» **PROBLEM STATEMENT**: When the string "detectaron" is part of a line in the data below, report the whole line.

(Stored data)
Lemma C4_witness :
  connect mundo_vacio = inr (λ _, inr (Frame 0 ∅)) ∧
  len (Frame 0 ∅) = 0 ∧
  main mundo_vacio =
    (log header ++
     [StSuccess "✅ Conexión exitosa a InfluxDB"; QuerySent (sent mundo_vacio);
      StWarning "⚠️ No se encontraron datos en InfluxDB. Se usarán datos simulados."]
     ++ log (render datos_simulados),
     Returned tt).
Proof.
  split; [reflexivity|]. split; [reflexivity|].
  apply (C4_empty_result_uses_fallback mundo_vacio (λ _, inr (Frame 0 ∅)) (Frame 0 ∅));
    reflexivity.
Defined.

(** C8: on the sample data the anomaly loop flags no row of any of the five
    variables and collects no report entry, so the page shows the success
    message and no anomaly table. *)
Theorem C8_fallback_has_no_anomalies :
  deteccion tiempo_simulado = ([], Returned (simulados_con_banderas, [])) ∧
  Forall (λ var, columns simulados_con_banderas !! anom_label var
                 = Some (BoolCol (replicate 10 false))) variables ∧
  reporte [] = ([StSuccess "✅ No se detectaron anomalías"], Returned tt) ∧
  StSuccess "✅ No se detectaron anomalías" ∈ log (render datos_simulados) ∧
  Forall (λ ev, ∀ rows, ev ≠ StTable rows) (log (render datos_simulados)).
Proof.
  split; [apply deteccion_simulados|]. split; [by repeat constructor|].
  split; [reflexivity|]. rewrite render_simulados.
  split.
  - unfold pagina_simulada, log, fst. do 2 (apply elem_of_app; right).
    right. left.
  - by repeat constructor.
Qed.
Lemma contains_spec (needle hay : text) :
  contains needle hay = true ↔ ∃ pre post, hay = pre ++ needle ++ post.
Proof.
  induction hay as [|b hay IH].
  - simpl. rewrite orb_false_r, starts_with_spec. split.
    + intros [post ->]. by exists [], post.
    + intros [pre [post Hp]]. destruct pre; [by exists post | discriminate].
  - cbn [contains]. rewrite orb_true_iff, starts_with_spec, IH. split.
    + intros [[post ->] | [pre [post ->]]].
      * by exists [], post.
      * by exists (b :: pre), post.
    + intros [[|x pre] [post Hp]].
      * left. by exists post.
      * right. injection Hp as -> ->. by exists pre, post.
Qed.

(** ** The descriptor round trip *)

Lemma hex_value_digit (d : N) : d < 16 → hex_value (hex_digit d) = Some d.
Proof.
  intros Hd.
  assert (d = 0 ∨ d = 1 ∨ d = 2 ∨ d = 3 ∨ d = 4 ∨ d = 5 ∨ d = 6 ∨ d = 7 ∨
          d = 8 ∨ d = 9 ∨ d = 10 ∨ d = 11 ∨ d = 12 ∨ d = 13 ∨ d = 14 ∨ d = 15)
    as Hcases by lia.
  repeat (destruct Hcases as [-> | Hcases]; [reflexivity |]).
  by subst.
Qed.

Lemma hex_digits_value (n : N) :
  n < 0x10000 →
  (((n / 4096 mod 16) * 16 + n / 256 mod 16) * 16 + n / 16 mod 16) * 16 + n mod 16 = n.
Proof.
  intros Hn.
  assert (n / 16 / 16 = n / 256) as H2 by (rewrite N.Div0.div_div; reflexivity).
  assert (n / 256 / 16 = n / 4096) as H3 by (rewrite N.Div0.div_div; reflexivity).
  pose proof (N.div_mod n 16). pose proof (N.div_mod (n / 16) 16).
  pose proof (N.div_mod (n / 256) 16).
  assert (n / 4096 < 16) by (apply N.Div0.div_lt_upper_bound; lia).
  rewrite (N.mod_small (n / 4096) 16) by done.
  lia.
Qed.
--
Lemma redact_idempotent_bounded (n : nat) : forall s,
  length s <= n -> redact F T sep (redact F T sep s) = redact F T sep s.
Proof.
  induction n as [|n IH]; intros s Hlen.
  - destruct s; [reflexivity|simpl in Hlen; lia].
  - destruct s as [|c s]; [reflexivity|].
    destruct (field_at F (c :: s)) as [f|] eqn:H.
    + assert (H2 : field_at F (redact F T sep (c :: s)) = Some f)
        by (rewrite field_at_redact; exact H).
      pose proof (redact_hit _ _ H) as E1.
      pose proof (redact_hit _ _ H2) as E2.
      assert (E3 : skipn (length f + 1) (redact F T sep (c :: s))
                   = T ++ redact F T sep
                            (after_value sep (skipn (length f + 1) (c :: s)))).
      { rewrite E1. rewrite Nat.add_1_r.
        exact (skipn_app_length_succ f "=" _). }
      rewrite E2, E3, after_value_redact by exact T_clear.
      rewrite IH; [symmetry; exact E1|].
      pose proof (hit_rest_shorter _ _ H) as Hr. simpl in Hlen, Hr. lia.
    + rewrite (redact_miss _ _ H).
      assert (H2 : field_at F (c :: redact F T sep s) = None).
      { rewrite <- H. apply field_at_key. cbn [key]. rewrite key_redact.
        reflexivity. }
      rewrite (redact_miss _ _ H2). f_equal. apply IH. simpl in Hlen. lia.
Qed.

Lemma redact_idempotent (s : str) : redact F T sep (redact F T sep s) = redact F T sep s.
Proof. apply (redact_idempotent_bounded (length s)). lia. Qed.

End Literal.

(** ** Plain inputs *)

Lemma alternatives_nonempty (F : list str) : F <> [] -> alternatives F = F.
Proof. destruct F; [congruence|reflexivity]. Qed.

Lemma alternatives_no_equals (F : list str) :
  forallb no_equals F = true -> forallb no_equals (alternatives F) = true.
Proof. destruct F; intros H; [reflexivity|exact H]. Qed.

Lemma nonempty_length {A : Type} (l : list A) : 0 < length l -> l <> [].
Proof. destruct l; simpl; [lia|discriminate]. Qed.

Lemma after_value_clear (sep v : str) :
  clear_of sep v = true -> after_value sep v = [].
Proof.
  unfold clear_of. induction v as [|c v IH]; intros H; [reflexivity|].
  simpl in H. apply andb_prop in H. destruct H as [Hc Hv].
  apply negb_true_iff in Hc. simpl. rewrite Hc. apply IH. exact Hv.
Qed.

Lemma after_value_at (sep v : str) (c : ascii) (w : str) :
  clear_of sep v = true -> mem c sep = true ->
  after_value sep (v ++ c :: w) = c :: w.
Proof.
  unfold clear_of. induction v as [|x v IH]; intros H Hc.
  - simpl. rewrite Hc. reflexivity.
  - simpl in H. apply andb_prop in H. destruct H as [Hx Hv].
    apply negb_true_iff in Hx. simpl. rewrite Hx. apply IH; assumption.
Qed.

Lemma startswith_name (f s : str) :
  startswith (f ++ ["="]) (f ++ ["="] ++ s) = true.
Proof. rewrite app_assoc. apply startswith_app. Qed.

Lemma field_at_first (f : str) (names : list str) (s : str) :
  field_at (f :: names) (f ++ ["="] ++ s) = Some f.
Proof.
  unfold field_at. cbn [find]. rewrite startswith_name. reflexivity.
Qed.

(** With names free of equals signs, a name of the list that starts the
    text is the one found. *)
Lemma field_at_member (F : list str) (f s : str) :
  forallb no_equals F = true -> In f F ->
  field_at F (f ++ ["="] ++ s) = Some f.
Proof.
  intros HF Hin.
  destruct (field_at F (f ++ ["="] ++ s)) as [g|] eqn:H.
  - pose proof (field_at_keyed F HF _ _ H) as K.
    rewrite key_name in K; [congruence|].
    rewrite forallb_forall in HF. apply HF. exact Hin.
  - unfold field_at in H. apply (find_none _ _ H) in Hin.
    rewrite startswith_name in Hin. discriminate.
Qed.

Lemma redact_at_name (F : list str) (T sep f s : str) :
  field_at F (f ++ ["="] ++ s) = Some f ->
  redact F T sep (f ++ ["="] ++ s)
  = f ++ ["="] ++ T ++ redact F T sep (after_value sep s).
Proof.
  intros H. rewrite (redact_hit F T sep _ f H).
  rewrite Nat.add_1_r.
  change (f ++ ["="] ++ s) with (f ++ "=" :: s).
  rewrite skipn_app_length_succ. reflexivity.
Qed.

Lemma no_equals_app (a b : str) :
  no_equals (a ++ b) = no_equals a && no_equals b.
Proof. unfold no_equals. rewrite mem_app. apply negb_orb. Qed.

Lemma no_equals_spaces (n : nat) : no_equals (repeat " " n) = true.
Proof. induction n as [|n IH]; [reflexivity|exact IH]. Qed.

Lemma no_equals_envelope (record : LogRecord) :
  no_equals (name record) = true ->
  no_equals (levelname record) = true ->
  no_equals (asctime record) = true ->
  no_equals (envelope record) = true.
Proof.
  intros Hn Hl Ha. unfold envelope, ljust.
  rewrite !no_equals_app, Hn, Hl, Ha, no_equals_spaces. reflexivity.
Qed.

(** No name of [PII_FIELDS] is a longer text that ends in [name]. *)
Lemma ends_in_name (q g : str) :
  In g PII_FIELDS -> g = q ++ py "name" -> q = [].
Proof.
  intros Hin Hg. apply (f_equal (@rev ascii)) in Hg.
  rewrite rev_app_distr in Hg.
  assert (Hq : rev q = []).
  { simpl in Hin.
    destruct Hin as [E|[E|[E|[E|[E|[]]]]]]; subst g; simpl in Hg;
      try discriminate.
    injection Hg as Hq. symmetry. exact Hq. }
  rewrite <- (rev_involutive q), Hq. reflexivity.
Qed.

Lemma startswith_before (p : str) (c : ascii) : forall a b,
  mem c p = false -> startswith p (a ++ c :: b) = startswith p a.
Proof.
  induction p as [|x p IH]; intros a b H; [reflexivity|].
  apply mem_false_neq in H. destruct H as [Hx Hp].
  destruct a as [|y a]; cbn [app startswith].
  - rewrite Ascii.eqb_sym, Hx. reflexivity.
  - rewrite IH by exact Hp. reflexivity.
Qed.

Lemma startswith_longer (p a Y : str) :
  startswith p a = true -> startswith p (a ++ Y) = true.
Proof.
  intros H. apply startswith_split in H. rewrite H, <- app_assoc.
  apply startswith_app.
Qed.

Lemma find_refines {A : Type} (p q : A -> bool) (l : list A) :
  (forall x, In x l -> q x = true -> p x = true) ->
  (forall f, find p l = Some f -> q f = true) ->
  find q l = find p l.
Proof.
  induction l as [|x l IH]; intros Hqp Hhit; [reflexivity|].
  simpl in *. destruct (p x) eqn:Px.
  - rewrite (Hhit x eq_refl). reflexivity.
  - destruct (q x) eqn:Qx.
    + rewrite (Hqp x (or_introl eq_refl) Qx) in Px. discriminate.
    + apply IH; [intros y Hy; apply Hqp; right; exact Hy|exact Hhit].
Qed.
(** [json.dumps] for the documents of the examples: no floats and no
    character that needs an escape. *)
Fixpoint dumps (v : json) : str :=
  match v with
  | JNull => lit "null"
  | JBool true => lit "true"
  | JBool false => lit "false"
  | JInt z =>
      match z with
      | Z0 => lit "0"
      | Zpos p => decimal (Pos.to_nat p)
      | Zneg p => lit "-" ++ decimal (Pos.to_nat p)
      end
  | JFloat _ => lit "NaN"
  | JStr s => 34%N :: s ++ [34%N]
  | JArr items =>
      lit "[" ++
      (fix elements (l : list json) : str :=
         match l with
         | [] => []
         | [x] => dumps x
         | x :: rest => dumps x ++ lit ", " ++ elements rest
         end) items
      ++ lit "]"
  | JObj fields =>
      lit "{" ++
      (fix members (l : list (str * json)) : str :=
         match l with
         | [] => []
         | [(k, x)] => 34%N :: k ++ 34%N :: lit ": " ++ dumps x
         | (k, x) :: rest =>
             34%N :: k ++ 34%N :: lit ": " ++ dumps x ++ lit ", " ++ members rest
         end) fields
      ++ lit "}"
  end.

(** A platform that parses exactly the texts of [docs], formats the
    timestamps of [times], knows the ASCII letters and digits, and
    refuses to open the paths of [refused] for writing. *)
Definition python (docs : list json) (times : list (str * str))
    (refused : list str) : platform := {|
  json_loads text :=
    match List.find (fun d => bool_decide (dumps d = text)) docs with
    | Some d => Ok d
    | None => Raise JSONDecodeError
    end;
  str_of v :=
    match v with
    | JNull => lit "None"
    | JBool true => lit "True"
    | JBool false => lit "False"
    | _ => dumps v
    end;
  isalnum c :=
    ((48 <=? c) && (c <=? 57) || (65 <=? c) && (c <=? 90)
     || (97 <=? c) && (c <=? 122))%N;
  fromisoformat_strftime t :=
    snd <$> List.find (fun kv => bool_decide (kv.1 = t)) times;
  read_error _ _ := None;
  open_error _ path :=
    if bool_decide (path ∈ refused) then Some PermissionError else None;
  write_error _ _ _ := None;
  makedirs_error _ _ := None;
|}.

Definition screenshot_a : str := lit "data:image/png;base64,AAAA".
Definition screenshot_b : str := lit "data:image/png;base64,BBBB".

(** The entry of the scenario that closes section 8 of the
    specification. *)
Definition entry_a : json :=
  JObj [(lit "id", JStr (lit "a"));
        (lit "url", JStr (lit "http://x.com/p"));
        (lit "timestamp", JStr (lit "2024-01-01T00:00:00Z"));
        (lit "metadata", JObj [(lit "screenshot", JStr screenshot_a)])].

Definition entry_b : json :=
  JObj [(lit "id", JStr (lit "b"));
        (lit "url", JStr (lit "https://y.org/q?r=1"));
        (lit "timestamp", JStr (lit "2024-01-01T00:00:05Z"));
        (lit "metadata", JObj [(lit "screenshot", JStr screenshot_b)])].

» **YOUR SOLUTION**:
  reporte [] = ([StSuccess "✅ No se detectaron anomalías"], Returned tt) ∧
  StSuccess "✅ No se detectaron anomalías" ∈ log (render datos_simulados) ∧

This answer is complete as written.